Meta Launches Its Own Smart Glasses

Meta New Smart Glasses

Meta just made its biggest move yet in the race to put AI on your face. On June 24, 2026, the company officially launched a new line of wearables simply called Meta Glasses — dropping the Ray-Ban co-branding it’s been riding for years and stepping into the spotlight under its own name.

The starting price? $299. That’s cheaper than its previous Ray-Ban collab models, and a world away from Snap’s competing Specs glasses that launched just a week earlier at $2,195.

A New Identity, Same Trusted Partner

The glasses are still built in partnership with EssilorLuxottica — the same company behind Ray-Ban and Oakley — but you won’t find either of those logos on the frame. Meta is clearly signaling that it wants to own this space outright, not share the marquee with a legacy eyewear brand.

They come in several designs and color combinations, including a Kylie Jenner-designed model that even plays a custom chime when you put them on. Meta AI can also speak in an AI-generated version of Jenner’s voice. Whether that’s cool or uncanny is up to you.

What Can They Actually Do?

There’s no display built into the lenses — so this isn’t full augmented reality glasses yet. But don’t let that undersell what’s here. The glasses come with a camera, built-in speakers, and a dedicated button that summons Meta AI instantly.

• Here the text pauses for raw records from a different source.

(* ===== verification/InvocationPolicy.v ===== *)
(** * Who may have the server sign a contract call

    [src/xconfess-backend/src/stellar/stellar-invocation-policy.ts] and the guard
    of [POST /stellar/invoke-contract]
    ([stellar/guards/stellar-invoke-contract.guard.ts]).  The guard's audit log is
    the world; it runs before the body is validated, so the operation is any
    string, the names of [Object.prototype] included. *)
From S2P Require Import Prelude Effects.

Definition STELLAR_INVOKE_SCOPE_LEGACY : string := "stellar:invoke-contract".
Definition STELLAR_INVOKE_SCOPE_WILDCARD : string := "stellar:invoke-contract:*".

(** [src stellar/stellar-invocation-policy.ts:10-16 StellarInvocationPolicyDefinition] *)
Record PolicyDefinition := {
  allowlistClass : string;
  contractName : string;
  functionName : string;
  allowedScopes : list string;
  issuedAdminScopes : list string;
}.

(** [src stellar/stellar-invocation-policy.ts:18-34 STELLAR_INVOCATION_POLICY_DEFINITIONS] *)
Definition STELLAR_INVOCATION_POLICY_DEFINITIONS : list (string * PolicyDefinition) :=
  [("anchor_confession", {|
      allowlistClass := "anchoring"; contractName := "confessionAnchor";
      functionName := "anchor_confession";
      allowedScopes := [STELLAR_INVOKE_SCOPE_WILDCARD; "stellar:invoke-contract:anchoring";
                        "stellar:invoke-contract:anchor_confession"; STELLAR_INVOKE_SCOPE_LEGACY];
      issuedAdminScopes := ["stellar:invoke-contract:anchoring";
                            "stellar:invoke-contract:anchor_confession"] |})].

(** [src stellar/stellar-invocation-policy.ts:44-48 STELLAR_INVOKE_ALLOWED_OPERATIONS] *)
Definition STELLAR_INVOKE_ALLOWED_OPERATIONS : list string := map fst STELLAR_INVOCATION_POLICY_DEFINITIONS.

(** The truthy properties an object literal inherits from [Object.prototype]. *)
Definition inherited_keys : list string :=
  ["constructor"; "__defineGetter__"; "__defineSetter__"; "hasOwnProperty"; "__lookupGetter__";
   "__lookupSetter__"; "isPrototypeOf"; "propertyIsEnumerable"; "toString"; "valueOf";
   "__proto__"; "toLocaleString"].

(** A policy: a definition of the table, or an inherited property spread into an
    object that has none of a definition's fields. *)
Inductive policy := Defined (operation : string) (d : PolicyDefinition) | Inherited (operation : string).

(** [src stellar/stellar-invocation-policy.ts:50-70 getStellarInvocationPolicy] *)
Definition getStellarInvocationPolicy (operation : option string) : option policy :=
  match operation with
  | Some op =>
      if truthy op then
        match List.find (fun kd => str_eqb kd.1 op) STELLAR_INVOCATION_POLICY_DEFINITIONS with
        | Some (_, d) => Some (Defined op d)
        | None => if includes op inherited_keys then Some (Inherited op) else None
        end
      else None
  | None => None
  end.

Definition any_scope (scope : string) : bool :=
  str_eqb scope STELLAR_INVOKE_SCOPE_LEGACY || str_eqb scope STELLAR_INVOKE_SCOPE_WILDCARD
  || starts_with (STELLAR_INVOKE_SCOPE_LEGACY +:+ ":") scope.

(** [src stellar/stellar-invocation-policy.ts:72-85 hasAnyStellarInvocationScope] *)
Definition hasAnyStellarInvocationScope (scopes : list string) : bool := existsb any_scope scopes.

Inductive guard_error := Forbidden (message : string) | TypeError.

(** [src stellar/stellar-invocation-policy.ts:87-108 getMatchingStellarInvocationScope]:
    an inherited policy has no [allowedScopes] to search. *)
Definition getMatchingStellarInvocationScope (operation : option string) (scopes : list string)
    : outcome guard_error (option string) :=
  if (length scopes =? 0)%nat then Ok None
  else match getStellarInvocationPolicy operation with
       | Some (Defined _ d) => Ok (List.find (fun scope => includes scope scopes) (allowedScopes d))
       | Some (Inherited _) => Exn TypeError
       | None => Ok (List.find any_scope scopes)
       end.

(** [src stellar/stellar-invocation-policy.ts:110-120 getDefaultAdminStellarInvocationScopes]:
    the values of a [Set], in insertion order. *)
Definition getDefaultAdminStellarInvocationScopes : list string :=
  fold_left (fun acc scope => if includes scope acc then acc else acc ++ [scope])
    (concat (map (fun kd => issuedAdminScopes kd.2) STELLAR_INVOCATION_POLICY_DEFINITIONS)) [].

(** ** The guard *)
Record GuardUser := { gu_id : Z; gu_role : string; gu_scopes : option (list string) }.
Record GuardRequest := { gr_user : option GuardUser; gr_operation : option string }.
Record Denial := { dn_operation : option string; dn_reason : string; dn_user : option Z }.

Definition audit (req : GuardRequest) (reason : string) : prog (list Denial) guard_error unit :=
  writes (fun log => log ++ [{| dn_operation := gr_operation req; dn_reason := reason;
                                dn_user := gu_id <$> gr_user req |}]).
Definition policy_operation (p : policy) : string :=
  match p with Defined op _ => op | Inherited op => op end.

(** [src stellar/guards/stellar-invoke-contract.guard.ts:40-106 canActivate]; the
    result is the scope that let the request through. *)
Definition canActivate (req : GuardRequest) : prog (list Denial) guard_error (option string) :=
  let scopes := default [] (gr_user req ≫= gu_scopes) in
  let pol := getStellarInvocationPolicy (gr_operation req) in
  let* matchedScope := of_outcome (getMatchingStellarInvocationScope (gr_operation req) scopes) in
  match gr_user req with
  | None => Throw (Forbidden "User is not authenticated")
  | Some user =>
      if negb (str_eqb (to_lower (gu_role user)) "admin") then
        do* audit req "admin_role_required" in
        Throw (Forbidden "Only admins can access this endpoint")
      else
      match pol with
      | Some p =>
          if truthy_opt matchedScope then Ret matchedScope
          else
            do* audit req "operation_scope_denied" in
            Throw (Forbidden ("Missing required Stellar scope for operation: " +:+ policy_operation p))
      | None =>
          if hasAnyStellarInvocationScope scopes then Ret matchedScope
          else
            do* audit req "scope_required" in
            Throw (Forbidden "Missing required Stellar contract invocation scope")
      end
  end.

(** ** Lemmas *)
Lemma find_scope_Some (f : string -> bool) l s :
  List.find f l = Some s -> s ∈ l /\ f s = true.
Proof. intros [? ?]%List.find_some. by rewrite list_elem_of_In. Qed.

Lemma anchor_policy :
  exists d, getStellarInvocationPolicy (Some "anchor_confession") = Some (Defined "anchor_confession" d)
    /\ allowedScopes d = [STELLAR_INVOKE_SCOPE_WILDCARD; "stellar:invoke-contract:anchoring";
                          "stellar:invoke-contract:anchor_confession"; STELLAR_INVOKE_SCOPE_LEGACY].
Proof. by eexists. Qed.

(** ** Properties *)

(** The guard lets an anchoring request through exactly when its user is an admin
    and holds one of the four scopes of the operation; the scope it records is
    one of these and one the user holds, and every denial of an authenticated
    user leaves one audit entry. *)
Theorem anchor_guard_exact u log :
  let req := {| gr_user := Some u; gr_operation := Some "anchor_confession" |} in
  let allowed := [STELLAR_INVOKE_SCOPE_WILDCARD; "stellar:invoke-contract:anchoring";
                  "stellar:invoke-contract:anchor_confession"; STELLAR_INVOKE_SCOPE_LEGACY] in
  let held := default [] (gu_scopes u) in
  (to_lower (gu_role u) = "admin" /\ (exists s, s ∈ allowed /\ s ∈ held)
     /\ exists s, run (canActivate req) log = (Ok (Some s), log) /\ s ∈ allowed /\ s ∈ held)
  \/ (~ (to_lower (gu_role u) = "admin" /\ exists s, s ∈ allowed /\ s ∈ held)
      /\ exists m d, run (canActivate req) log = (Exn (Forbidden m), log ++ [d])
         /\ dn_user d = Some (gu_id u) /\ dn_operation d = Some "anchor_confession").
Proof.
  intros req allowed held. destruct anchor_policy as (d & Hp & Hd).
  assert (exists m, getMatchingStellarInvocationScope (Some "anchor_confession") held = Ok m
            /\ (forall s, m = Some s -> s ∈ allowed /\ s ∈ held)
            /\ (m = None -> forall s, s ∈ allowed -> s ∉ held)) as (m & Hm & Hsome & Hnone).
  { unfold getMatchingStellarInvocationScope. destruct held as [|x xs] eqn:Hh; cbn [length Nat.eqb].
    - exists None. split_and!; [done|done|set_solver].
    - rewrite Hp, Hd. fold allowed. eexists. split; [done|]. split.
      + intros s Hs. apply find_scope_Some in Hs as [Hs Hi]. by apply includes_spec in Hi.
      + intros Hn s Hs Hin. pose proof (List.find_none _ _ Hn s) as Hf.
        rewrite <- list_elem_of_In in Hf. apply includes_spec in Hin. rewrite Hf in Hin; done. }
  unfold canActivate. cbn [gr_user gr_operation mbind option_bind req]. fold held. run_simp. rewrite Hm, Hp.
  destruct (str_eqb_spec (to_lower (gu_role u)) "admin") as [Ha|Ha]; cbn [negb].
  - destruct m as [s|].
    + destruct (Hsome s eq_refl) as [H1 H2]. left.
      assert (truthy_opt (Some s) = true) as -> by (unfold allowed in H1; set_unfold in H1;
        destruct_or! H1; subst; reflexivity).
      run_simp. eauto 10.
    + right. split; [intros (_ & s & ? & ?); by eapply Hnone|]. cbn [truthy_opt from_option].
      run_simp. eauto.
  - right. split; [naive_solver|]. run_simp. eauto.
Qed.

(** Nobody but an authenticated admin passes, whatever the operation: unknown
    operations need some invocation scope, and the names inherited from
    [Object.prototype] pass for nobody who holds a scope. *)
Theorem guard_admins_only req s log log' :
  run (canActivate req) log = (Ok s, log') ->
  log' = log /\ exists u, gr_user req = Some u /\ to_lower (gu_role u) = "admin"
    /\ hasAnyStellarInvocationScope (default [] (gu_scopes u)) = true
    /\ (forall op, gr_operation req = Some op -> op ∉ inherited_keys).
Proof.
  unfold canActivate. run_simp. set (scopes := default [] (gr_user req ≫= gu_scopes)).
  destruct (getMatchingStellarInvocationScope (gr_operation req) scopes) as [m|e] eqn:Hm; [|done].
  destruct (gr_user req) as [u|] eqn:Hu; [|done]. cbn [mbind option_bind] in scopes. subst scopes.
  destruct (str_eqb_spec (to_lower (gu_role u)) "admin") as [Ha|Ha]; cbn [negb]; [|run_simp; done].
  set (scopes := default [] (gu_scopes u)) in *.
  assert (forall p, getStellarInvocationPolicy (gr_operation req) = Some p -> truthy_opt m = true ->
            hasAnyStellarInvocationScope scopes = true
            /\ forall op, gr_operation req = Some op -> op ∉ inherited_keys) as Hpol.
  { intros p Hp Ht. unfold getMatchingStellarInvocationScope in Hm. rewrite Hp in Hm.
    destruct scopes as [|x xs] eqn:Hs; cbn [length Nat.eqb] in Hm; [by simplify_eq|].
    destruct p as [op d|op]; [|done]. simplify_eq.
    destruct (List.find _ _) as [y|] eqn:Hf; [|done]. apply find_scope_Some in Hf as [Hy Hi].
    cbv beta in Hi. apply (includes_spec y (x :: xs)) in Hi.
    unfold getStellarInvocationPolicy in Hp. destruct (gr_operation req) as [o|]; [|done].
    destruct (truthy o); [|done]. destruct (List.find _ _) as [[k d']|] eqn:Hk; [|by case_match].
    apply List.find_some in Hk as [Hin Heq]. cbn in Hin, Heq. boolp. subst. destruct Hin as [[= <- <-]|[]].
    simplify_eq. split.
    - apply existsb_exists. exists y. rewrite <- list_elem_of_In. split; [done|].
      cbn in Hy. set_unfold in Hy. destruct_or! Hy; subst; reflexivity.
    - intros ? [= <-]. vm_compute. intros Hin. set_unfold in Hin. by destruct_or! Hin. }
  destruct (getStellarInvocationPolicy (gr_operation req)) as [p|] eqn:Hp.
  - destruct (truthy_opt m) eqn:Ht; run_simp; [|done]. intros [= <- <-]. split; [done|].
    exists u. destruct (Hpol p eq_refl eq_refl) as [? ?]. done.
  - destruct (hasAnyStellarInvocationScope scopes) eqn:Hany; run_simp; [|done]. intros [= <- <-].
    split; [done|]. exists u. split_and!; [done..|]. intros op Hop Hin. rewrite Hop in Hp. unfold getStellarInvocationPolicy in Hp.
    destruct (truthy op) eqn:Ht; [|apply negb_false_iff, str_eqb_eq in Ht; subst op;
      vm_compute in Hin; set_unfold in Hin; by destruct_or! Hin].
    destruct (List.find _ _) as [[]|]; [done|]. apply includes_spec in Hin. by rewrite Hin in Hp.
Qed.
Lemma guard_admins_only_witness :
  ([] : list Denial) = [] /\ exists u : GuardUser,
    Some {| gu_id := 1; gu_role := "admin"; gu_scopes := Some getDefaultAdminStellarInvocationScopes |} = Some u
    /\ to_lower (gu_role u) = "admin"
    /\ hasAnyStellarInvocationScope (default [] (gu_scopes u)) = true
    /\ (forall op, Some "anchor_confession" = Some op -> op ∉ inherited_keys).
Proof.
  refine (guard_admins_only
    {| gr_user := Some {| gu_id := 1; gu_role := "admin"; gu_scopes := Some getDefaultAdminStellarInvocationScopes |};
       gr_operation := Some "anchor_confession" |} (Some "stellar:invoke-contract:anchoring") [] [] _).
  vm_compute. reflexivity.
Defined.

Point them at a bowl of food and they’ll estimate the calories. Spot a sign in Arabic and they’ll translate it on the spot, spoken right into your ear. Need directions? A new “Pedestrian Navigation” feature gives turn-by-turn walking guidance — no phone needed, no screen required. Meta is also rolling out live translation support for 14 new languages, including Mandarin, Japanese, Hindi, and Korean.

The Bigger Picture

Smart glasses shipments surged 167% in the first quarter of 2026 compared to the same period last year. Meta already holds roughly 69% of the market. Daily users of Meta’s glasses have tripled year-over-year, according to CEO Mark Zuckerberg.

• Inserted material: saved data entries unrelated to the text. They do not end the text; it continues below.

(** ** Properties *)

(** C35. No sender gets more than twice the limit of a route past the guard in any
    window's length of time, wherever it starts, whatever the other senders and
    routes do and whenever the sweep runs. *)
Theorem rate_limit_bound cfg r0 (L : nat) W evs adm st' a :
  (0 < L)%nat -> 0 <= W ->
  (forall now custom r, (now, Req custom r) ∈ evs -> sender_key r = sender_key r0 ->
     limits cfg custom r = (Z.of_nat L, W)) ->
  StronglySorted Z.le (map fst evs) ->
  guard_run cfg (sender_key r0) evs ∅ = (adm, st') ->
  (within (W * 1000) a adm <= 2 * L)%nat.
Proof.
  intros HL HW Hlim Hsort Hrun.
  set (now0 := match evs with [] => 0 | ev :: _ => ev.1 end).
  assert (StronglySorted Z.le (now0 :: map fst evs)) as Hsort'.
  { destruct evs as [|ev evs]; [repeat constructor|]. constructor; [done|].
    cbn in *. apply StronglySorted_inv in Hsort as [_ Hall]. by constructor. }
  destruct (guard_run_ok cfg r0 L W HL HW evs [] ∅ now0 adm st' Hlim Hsort') as (passed & Hsub & Hw); [|done|].
  { rewrite lookup_empty. split; [set_solver|].
    unfold within, quiet, since. cbn. split; intros; lia. }
  specialize (Hw a). pose proof (within_sublist (W * 1000) a _ _ Hsub). rewrite app_nil_l in Hw. lia.
Qed.

(** A refusal keeps its word: it changes nothing, it names the limit, the key is
    refused until the announced time and, if nothing else happens to it, is let
    through after it. *)
Theorem retry_after_sound key lim win now st ra lim' st' :
  checkAndIncrement key lim win now st = (Some (TooManyRequests ra lim'), st') ->
  st' = st /\ lim' = lim /\ 0 <= ra
  /\ (forall now', now + ra * 1000 < now' -> (checkAndIncrement key lim win now' st').1 = None)
  /\ (forall now', now' <= now + (ra - 1) * 1000 -> (checkAndIncrement key lim win now' st').1 <> None).
Proof.
  unfold checkAndIncrement. destruct (st !! key) as [[c r]|] eqn:Hk; [|done]. cbn [resetTime count].
  destruct (Z.ltb_spec r now) as [|Hr]; [done|]. destruct (Z.leb_spec lim c) as [Hc|]; [|done].
  intros [= <- <- <-]. unfold ceil_seconds.
  pose proof (Z.mul_div_le (- (r - now)) 1000 ltac:(done)).
  pose proof (Z.mul_succ_div_gt (- (r - now)) 1000 ltac:(done)).
  split_and!; [done|done|lia| |]; intros now' Hnow'; rewrite Hk; cbn [resetTime count].
  - by rewrite (proj2 (Z.ltb_lt _ _)) by lia.
  - rewrite (proj2 (Z.ltb_ge _ _)) by lia. by rewrite (proj2 (Z.leb_le _ _)).
Qed.

(** ** Witnesses *)
Definition ex_req (u : string) : Request := {|
  rq_method := "post"; rq_user_sub := Some u; rq_user_id := None; x_forwarded_for := None;
  x_real_ip := None; rq_ip := Some "::1"; remoteAddress := None; rq_handler := Some "login";
  rq_recipients := [None; None; None; None; None] |}.
Definition ex_options : RateLimitOptions := {| limit := 2; window := 60; pairLimit := None; pairWindow := None |}.
(** Two requests late in one window and two at the start of the next. *)
Definition ex_events : list (ms * event) :=
  map (fun t => (t, Req (Some ex_options) (ex_req "7"))) [0; 59000; 59001; 60001; 60002; 60003]
  ++ [(60004, Sweep); (60005, Req None (ex_req "8"))].
Definition ex_passed : list ms := [0; 59000; 60001; 60002].

Lemma rate_limit_bound_witness :
  (guard_run default_config (sender_key (ex_req "7")) ex_events ∅).1 = ex_passed
  /\ (within 60000 59000 ex_passed <= 4)%nat.
Proof.
  split; [vm_compute; reflexivity|].
  apply (rate_limit_bound default_config (ex_req "7") 2 60 ex_events ex_passed
           (guard_run default_config (sender_key (ex_req "7")) ex_events ∅).2); [lia|lia| | |vm_compute; reflexivity].
  - intros now custom r Hin.
    assert (Forall (fun ev => match ev.2 with
              | Req c x => sender_key x = sender_key (ex_req "7") -> limits default_config c x = (Z.of_nat 2, 60)
              | Sweep => True
              end) ex_events) as HF.
    { unfold ex_events. cbn [map app].
      repeat apply Forall_cons_2; try apply Forall_nil_2; cbn [snd];
        first [exact I|intros Hk; first [reflexivity|vm_compute in Hk; discriminate Hk]]. }
    exact (proj1 (Forall_forall _ _) HF _ Hin).
  - cbn. repeat (constructor; [|repeat constructor; lia]). constructor.
Defined.

Lemma retry_after_sound_witness :
  (checkAndIncrement "k" 1 60 60001 {[ "k" := {| count := 1; resetTime := 60000 |} ]}).1 = None.
Proof.
  apply (retry_after_sound "k" 1 60 1000 {[ "k" := {| count := 1; resetTime := 60000 |} ]} 59 1
           {[ "k" := {| count := 1; resetTime := 60000 |} ]}); [vm_compute; reflexivity|lia].
Defined.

But the competition is heating up fast. Google and Samsung are collaborating on AI glasses launching later this year. Apple is reportedly developing its own smart glasses. And OpenAI is working on a hardware product too. The race to become the go-to AI wearable is very much on.

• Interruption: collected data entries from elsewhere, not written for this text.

(* ===== verification/Notifications.v ===== *)
(** * Notifications: preferences, the feed and the queue

    [src/xconfess-backend/src/notifications/services/notification.service.ts]: who
    is notified over which channel, the notifications table with its unique source
    keys, and the jobs handed to the notifications queue, which keeps the promises
    of [JobQueue]. *)
From S2P Require Import Prelude Numbers Json Effects JobQueue.
From stdpp Require Import pretty.
Open Scope Z_scope.

(** ** Data *)

(** [src notifications/entities/notification-preference.entity.ts:13-68 NotificationPreference] *)
Record NotificationPreference := {
  enableInAppNotifications : bool; inAppNewMessage : bool; inAppMessageBatch : bool;
  enableEmailNotifications : bool; emailNewMessage : bool; emailMessageBatch : bool;
  emailAddress : option string;
  batchWindowMinutes : Z; batchThreshold : Z;
  enableQuietHours : bool; quietHoursStart : option string; quietHoursEnd : option string;
}.
Definition default_preference : NotificationPreference := {|
  enableInAppNotifications := true; inAppNewMessage := true; inAppMessageBatch := true;
  enableEmailNotifications := true; emailNewMessage := true; emailMessageBatch := true;
  emailAddress := None; batchWindowMinutes := 5; batchThreshold := 3;
  enableQuietHours := false; quietHoursStart := None; quietHoursEnd := None |}.

(** [src notifications/entities/notification.entity.ts:13-19 NotificationType]:
    the column's values. *)
Definition NEW_MESSAGE : string := "new_message".
Definition MESSAGE_BATCH : string := "message_batch".
Definition SYSTEM : string := "system".
Definition MENTION : string := "mention".
Definition COMMENT_REPLY : string := "comment_reply".

(** [src notifications/entities/notification.entity.ts:27-86 Notification] *)
Record Notification := {
  nf_id : string; nf_type : string; nf_userId : string; nf_title : string; nf_message : string;
  nf_metadata : option json; nf_sourceKey : option string; isRead : bool; readAt : option ms;
  nf_createdAt : ms;
}.
#[export] Instance eta_Notification : Eta Notification := fun n => {|
  nf_id := nf_id n; nf_type := nf_type n; nf_userId := nf_userId n; nf_title := nf_title n;
  nf_message := nf_message n; nf_metadata := nf_metadata n; nf_sourceKey := nf_sourceKey n;
  isRead := isRead n; readAt := readAt n; nf_createdAt := nf_createdAt n |}.

(** What a call of the service finds outside: whether the database answers its
    first query, whether background jobs are enabled, whether the queue accepts, the
    clock, as a time of day and in milliseconds, and the id a new row gets. *)
Record Env := { dbUp : bool; jobsEnabled : bool; queueUp : bool; timeOfDay : string; clockNow : ms; newId : string }.

Inductive notif_error :=
| NotFound (message : string) | UniqueViolation | ValueTooLong | EmptyCriteria | DatabaseDown | QueueDown.

Section service.
Context {Q : Type} `{!JobQueue json Q} (sha256 : string -> string).

Record NotifDB := {
  prefs : gmap string NotificationPreference;
  user_prefs : gmap string json;
  notifs : gmap string Notification;
  queue : Q;
}.
#[export] Instance eta_NotifDB : Eta NotifDB := fun w =>
  {| prefs := prefs w; user_prefs := user_prefs w; notifs := notifs w; queue := queue w |}.

Abbreviation action := (prog NotifDB notif_error).

(** [notificationQueue.add('send-notification', data, { jobId })]. *)
Definition queue_add (env : Env) (id : option string) (data : json) : action unit :=
  if queueUp env then writes (fun w => w <| queue ::= job_add id data |>) else Throw QueueDown.

(** ** Preferences *)

(** [src notifications/services/notification.service.ts:485-496 getUserPreference] *)
Definition getUserPreference (env : Env) (userId : string) : action NotificationPreference :=
  if negb (dbUp env) then Throw DatabaseDown
  else
    let* preference := reads (fun w => prefs w !! userId) in
    match preference with
    | Some p => Ret p
    | None =>
        attempts (fun w => match prefs w !! userId with
                           | Some _ => (Exn UniqueViolation, w)
                           | None => (Ok default_preference, w <| prefs ::= <[userId := default_preference]> |>)
                           end)
    end.

(** [src notifications/services/notification.service.ts:498-505 updateUserPreference] *)
Definition updateUserPreference (env : Env) (userId : string)
    (updates : NotificationPreference -> NotificationPreference) : action NotificationPreference :=
  let* preference := getUserPreference env userId in
  do* writes (fun w => w <| prefs ::= <[userId := updates preference]> |>) in
  Ret (updates preference).

(** [src notifications/services/notification.service.ts:524-538 getCategoryKey] *)
Definition getCategoryKey (type : string) : option string :=
  if includes type [NEW_MESSAGE; MESSAGE_BATCH] then Some "messages"
  else if str_eqb type MENTION then Some "mentions"
  else if str_eqb type COMMENT_REPLY then Some "comments"
  else if str_eqb type SYSTEM then Some "system"
  else None.

(** [src notifications/services/notification.service.ts:23-27 ChannelPreferences] *)
Record ChannelPreferences := { ch_inApp : bool; ch_email : bool; ch_push : bool }.
Definition not_false (j : option json) : bool := match j with Some (JBool false) => false | _ => true end.

(** [src notifications/services/notification.service.ts:540-563 getUserChannelPreferences] *)
Definition getUserChannelPreferences (userId type : string) : action (option ChannelPreferences) :=
  let* user := reads (fun w => user_prefs w !! userId) in
  Ret (match user with
       | None => None
       | Some p =>
           match getCategoryKey type with
           | None => None
           | Some c =>
               match json_get c p with
               | Some ch =>
                   if json_truthy ch then
                     Some {| ch_inApp := not_false (json_get "inApp" ch);
                             ch_email := not_false (json_get "email" ch);
                             ch_push := not_false (json_get "push" ch) |}
                   else None
               | None => None
               end
           end
       end).

(** [src notifications/services/notification.service.ts:565-579 shouldSendNotification] *)
Definition shouldSendNotification (p : NotificationPreference) (type : string) : bool :=
  if negb (enableInAppNotifications p) then false
  else if str_eqb type NEW_MESSAGE then inAppNewMessage p
  else if str_eqb type MESSAGE_BATCH then inAppMessageBatch p
  else true.

(** [src notifications/services/notification.service.ts:581-596 shouldSendEmail] *)
Definition shouldSendEmail (p : NotificationPreference) (type : string) : bool :=
  if negb (enableEmailNotifications p) || negb (truthy_opt (emailAddress p)) then false
  else if str_eqb type NEW_MESSAGE then emailNewMessage p
  else if str_eqb type MESSAGE_BATCH then emailMessageBatch p
  else false.

Definition between_times (currentTime start stop : string) : bool :=
  str_le start currentTime && str_le currentTime stop.

(** [src notifications/services/notification.service.ts:618-634 isQuietHours];
    [currentTime] is the server's wall clock, HH:MM:SS. *)
Definition isQuietHours (p : NotificationPreference) (currentTime : string) : bool :=
  match quietHoursStart p, quietHoursEnd p with
  | Some s, Some e => enableQuietHours p && truthy s && truthy e && between_times currentTime s e
  | _, _ => false
  end.

(** [src notifications/services/notification.service.ts:598-616 isQuietHoursForUser] *)
Definition isQuietHoursForUser (userId currentTime : string) : action bool :=
  let* user := reads (fun w => user_prefs w !! userId) in
  Ret (match user with
       | None => false
       | Some p =>
           if from_option json_truthy false (json_get "enableQuietHours" p) then
             match json_get "quietHoursStart" p, json_get "quietHoursEnd" p with
             | Some s, Some e =>
                 json_truthy s && json_truthy e && between_times currentTime (json_string s) (json_string e)
             | _, _ => false
             end
           else false
       end).

(** [src notifications/services/notification.service.ts:135-153 shouldDeliverRealtime] *)
Definition shouldDeliverRealtime (env : Env) (userId type : string) : action bool :=
  try_catch
    (let* preference := getUserPreference env userId in
     if negb (enableInAppNotifications preference) then Ret false
     else
       let* channelPrefs := getUserChannelPreferences userId type in
       if from_option (fun c => negb (ch_inApp c)) false channelPrefs then Ret false
       else if isQuietHours preference (timeOfDay env) then Ret false
       else let* q := isQuietHoursForUser userId (timeOfDay env) in Ret (negb q))
    (fun _ => Ret false).

(** [src notifications/services/notification.service.ts:159-189 shouldDeliverEmail] *)
Definition shouldDeliverEmail (env : Env) (userId type : string) : action bool :=
  try_catch
    (let* preference := getUserPreference env userId in
     if negb (enableEmailNotifications preference) || negb (truthy_opt (emailAddress preference)) then Ret false
     else if str_eqb type NEW_MESSAGE && negb (emailNewMessage preference) then Ret false
     else if str_eqb type MESSAGE_BATCH && negb (emailMessageBatch preference) then Ret false
     else
       let* channelPrefs := getUserChannelPreferences userId type in
       Ret (negb (from_option (fun c => negb (ch_email c)) false channelPrefs)))
    (fun _ => Ret false).

(** ** Creating notifications *)

(** [src notifications/dto/notification.dto.ts:15-37 CreateNotificationDto] *)
Record CreateNotificationDto := {
  dto_type : string; dto_userId : string; dto_title : string; dto_message : string;
  dto_metadata : option json; dto_sourceKey : option string; dto_idempotencyKey : option string;
}.

(** [`${dto.userId}:${dto.type}:`] *)
Definition key_prefix (userId type : string) : string := userId +:+ ":" +:+ type +:+ ":".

Meta executives have been clear that these display-less glasses are just the beginning — a stepping stone toward lenses with actual screens, and eventually an AI that sees and understands your world around the clock.

Why It Matters

For years, smart glasses felt like a novelty. Expensive, awkward, slightly weird to wear in public. Meta is trying to change that math — by making them affordable, useful, and genuinely good-looking.

At $299 with real AI utility baked in, the question is no longer “would you ever wear smart glasses?” It’s becoming “why aren’t you wearing them yet?”

The answer to that question could define the next decade of personal tech.